== Problem ==
Should a line in the entries below contain "effect", return that line.

━━ Given entries

Lemma update_scan_writes (f : effect -> bool) (pos : number)
    (nodes : list HTMLElement) :
  (forall el v, f (SetTextContent el v) = false) ->
  forall index sm log,
    scrollProgress
      (fst (forEach_from (updateCurrentSlide_callback pos) index nodes (sm, log)))
    = scrollProgress sm /\
    count f (snd (forEach_from (updateCurrentSlide_callback pos) index nodes (sm, log)))
    = count f log.
Proof.
  intro Hf. induction nodes as [|s nodes IH]; intros index sm log; [simpl; auto|].
  cbn [forEach_from].
  destruct (update_callback_writes f pos s index sm log Hf) as [S1 S2].
  destruct (updateCurrentSlide_callback pos s index (sm, log)) as [sm1 log1].
  destruct (IH (S index) sm1 log1) as [H1 H2].
  simpl in S1, S2. split; congruence.
Qed.

(** One callback: the manager's writes the width once, the navigation's
    writes both buttons' [disabled]; neither touches the queue or removes
    an element. *)
Lemma runCallback_writes (bar up down : Node) (cb : FrameRequestCallback)
    (p : Page) (log : list effect) :
  scrollProgress (manager p) = Some bar ->
  upButton (navigation p) = Some up ->
  downButton (navigation p) = Some down ->
  scrollProgress (manager (fst (runCallback cb (p, log)))) = Some bar /\
  navigation (fst (runCallback cb (p, log))) = navigation p /\
  animationFrameCallbacks (fst (runCallback cb (p, log))) = animationFrameCallbacks p /\
  count isWidthWrite (snd (runCallback cb (p, log)))
  = (count isWidthWrite log + widthWritesOf cb)%nat /\
  count isDisabledWrite (snd (runCallback cb (p, log)))
  = (count isDisabledWrite log + disabledWritesOf cb)%nat.
Proof.
  intros Hbar Hup Hdown. destruct cb; unfold runCallback.
  - rewrite (updateScrollProgress_present _ _ bar Hbar).
    unfold updateCurrentSlide, forEach.
    destruct (update_scan_writes isWidthWrite (scrollPosition (window p))
                (slides (manager p)) (fun _ _ => eq_refl) 0%nat (manager p) [])
      as [Hsp Hw].
    destruct (update_scan_writes isDisabledWrite (scrollPosition (window p))
                (slides (manager p)) (fun _ _ => eq_refl) 0%nat (manager p) [])
      as [_ Hd].
    destruct (forEach_from _ 0%nat (slides (manager p)) (manager p, [])) as [sm' es].
    simpl in Hsp, Hw, Hd. simpl.
    change (SetStyleWidth ?a ?b :: es) with ([SetStyleWidth a b] ++ es).
    rewrite !count_app, Hw, Hd.
    repeat split; try congruence; unfold count; simpl; lia.
  - unfold updateButtonStates, setDisabled. rewrite Hup, Hdown. simpl.
    rewrite !count_app.
    repeat split; try assumption; unfold count; simpl; lia.
Qed.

━━━━

== Exercise answer ==
Lemma update_scan_writes (f : effect -> bool) (pos : number)
    (p : Page) (log : list effect) :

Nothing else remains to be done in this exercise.